:: Information supplied

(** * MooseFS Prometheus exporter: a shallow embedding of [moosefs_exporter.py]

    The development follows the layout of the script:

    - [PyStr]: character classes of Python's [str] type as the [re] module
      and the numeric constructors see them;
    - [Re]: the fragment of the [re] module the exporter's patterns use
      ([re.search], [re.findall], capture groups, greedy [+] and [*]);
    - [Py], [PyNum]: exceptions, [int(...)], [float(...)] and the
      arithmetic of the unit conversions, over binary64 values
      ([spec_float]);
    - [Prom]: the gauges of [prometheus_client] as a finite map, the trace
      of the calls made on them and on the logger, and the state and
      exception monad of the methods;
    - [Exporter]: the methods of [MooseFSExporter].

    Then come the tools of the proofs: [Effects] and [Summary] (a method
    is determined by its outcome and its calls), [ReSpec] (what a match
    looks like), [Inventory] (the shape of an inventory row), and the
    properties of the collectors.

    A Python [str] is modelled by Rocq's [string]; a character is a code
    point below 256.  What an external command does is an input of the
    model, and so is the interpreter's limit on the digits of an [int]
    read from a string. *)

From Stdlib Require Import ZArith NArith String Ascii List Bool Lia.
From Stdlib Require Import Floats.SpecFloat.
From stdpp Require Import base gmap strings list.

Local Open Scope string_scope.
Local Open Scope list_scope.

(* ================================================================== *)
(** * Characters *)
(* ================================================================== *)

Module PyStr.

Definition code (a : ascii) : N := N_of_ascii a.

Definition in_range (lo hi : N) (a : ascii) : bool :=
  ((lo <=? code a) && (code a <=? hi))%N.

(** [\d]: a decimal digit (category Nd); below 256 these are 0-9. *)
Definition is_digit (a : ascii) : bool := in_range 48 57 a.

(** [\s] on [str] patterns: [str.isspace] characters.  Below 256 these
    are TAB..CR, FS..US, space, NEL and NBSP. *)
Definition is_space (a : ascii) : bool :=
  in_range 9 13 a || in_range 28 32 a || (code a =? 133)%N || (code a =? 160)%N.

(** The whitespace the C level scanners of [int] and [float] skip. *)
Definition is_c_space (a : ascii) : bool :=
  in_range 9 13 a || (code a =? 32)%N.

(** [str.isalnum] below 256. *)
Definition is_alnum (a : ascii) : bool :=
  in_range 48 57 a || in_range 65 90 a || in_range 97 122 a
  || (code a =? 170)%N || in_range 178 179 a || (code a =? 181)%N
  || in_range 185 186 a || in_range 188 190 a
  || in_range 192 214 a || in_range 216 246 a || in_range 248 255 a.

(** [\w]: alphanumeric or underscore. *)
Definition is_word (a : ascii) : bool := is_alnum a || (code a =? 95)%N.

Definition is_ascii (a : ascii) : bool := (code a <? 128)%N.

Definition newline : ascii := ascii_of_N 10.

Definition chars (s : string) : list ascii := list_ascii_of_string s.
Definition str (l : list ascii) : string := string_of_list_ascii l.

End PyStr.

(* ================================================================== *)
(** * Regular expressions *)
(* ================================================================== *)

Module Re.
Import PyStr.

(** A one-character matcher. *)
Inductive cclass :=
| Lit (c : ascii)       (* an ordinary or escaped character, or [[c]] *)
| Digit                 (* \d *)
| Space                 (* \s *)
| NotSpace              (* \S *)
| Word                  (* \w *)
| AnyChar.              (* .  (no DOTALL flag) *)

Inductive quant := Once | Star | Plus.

::::

* _Problem details_
All of the data above needs to be written out exactly.

* _Reply_
(** * MooseFS Prometheus exporter: a shallow embedding of [moosefs_exporter.py]

    The development follows the layout of the script:

    - [PyStr]: character classes of Python's [str] type as the [re] module
      and the numeric constructors see them;
    - [Re]: the fragment of the [re] module the exporter's patterns use
      ([re.search], [re.findall], capture groups, greedy [+] and [*]);
    - [Py], [PyNum]: exceptions, [int(...)], [float(...)] and the
      arithmetic of the unit conversions, over binary64 values
      ([spec_float]);
    - [Prom]: the gauges of [prometheus_client] as a finite map, the trace
      of the calls made on them and on the logger, and the state and
      exception monad of the methods;
    - [Exporter]: the methods of [MooseFSExporter].

    Then come the tools of the proofs: [Effects] and [Summary] (a method
    is determined by its outcome and its calls), [ReSpec] (what a match
    looks like), [Inventory] (the shape of an inventory row), and the
    properties of the collectors.

    A Python [str] is modelled by Rocq's [string]; a character is a code
    point below 256.  What an external command does is an input of the
    model, and so is the interpreter's limit on the digits of an [int]
    read from a string. *)

From Stdlib Require Import ZArith NArith String Ascii List Bool Lia.
From Stdlib Require Import Floats.SpecFloat.
From stdpp Require Import base gmap strings list.

Local Open Scope string_scope.
Local Open Scope list_scope.

(* ================================================================== *)
(** * Characters *)
(* ================================================================== *)

Module PyStr.

Definition code (a : ascii) : N := N_of_ascii a.

Definition in_range (lo hi : N) (a : ascii) : bool :=
  ((lo <=? code a) && (code a <=? hi))%N.

(** [\d]: a decimal digit (category Nd); below 256 these are 0-9. *)
Definition is_digit (a : ascii) : bool := in_range 48 57 a.

(** [\s] on [str] patterns: [str.isspace] characters.  Below 256 these
    are TAB..CR, FS..US, space, NEL and NBSP. *)
Definition is_space (a : ascii) : bool :=
  in_range 9 13 a || in_range 28 32 a || (code a =? 133)%N || (code a =? 160)%N.

(** The whitespace the C level scanners of [int] and [float] skip. *)
Definition is_c_space (a : ascii) : bool :=
  in_range 9 13 a || (code a =? 32)%N.

(** [str.isalnum] below 256. *)
Definition is_alnum (a : ascii) : bool :=
  in_range 48 57 a || in_range 65 90 a || in_range 97 122 a
  || (code a =? 170)%N || in_range 178 179 a || (code a =? 181)%N
  || in_range 185 186 a || in_range 188 190 a
  || in_range 192 214 a || in_range 216 246 a || in_range 248 255 a.

(** [\w]: alphanumeric or underscore. *)
Definition is_word (a : ascii) : bool := is_alnum a || (code a =? 95)%N.

Definition is_ascii (a : ascii) : bool := (code a <? 128)%N.

Definition newline : ascii := ascii_of_N 10.

Definition chars (s : string) : list ascii := list_ascii_of_string s.
Definition str (l : list ascii) : string := string_of_list_ascii l.

End PyStr.

(* ================================================================== *)
(** * Regular expressions *)
(* ================================================================== *)

Module Re.
Import PyStr.

(** A one-character matcher. *)
Inductive cclass :=
| Lit (c : ascii)       (* an ordinary or escaped character, or [[c]] *)
| Digit                 (* \d *)
| Space                 (* \s *)
| NotSpace              (* \S *)
| Word                  (* \w *)
| AnyChar.              (* .  (no DOTALL flag) *)

Inductive quant := Once | Star | Plus.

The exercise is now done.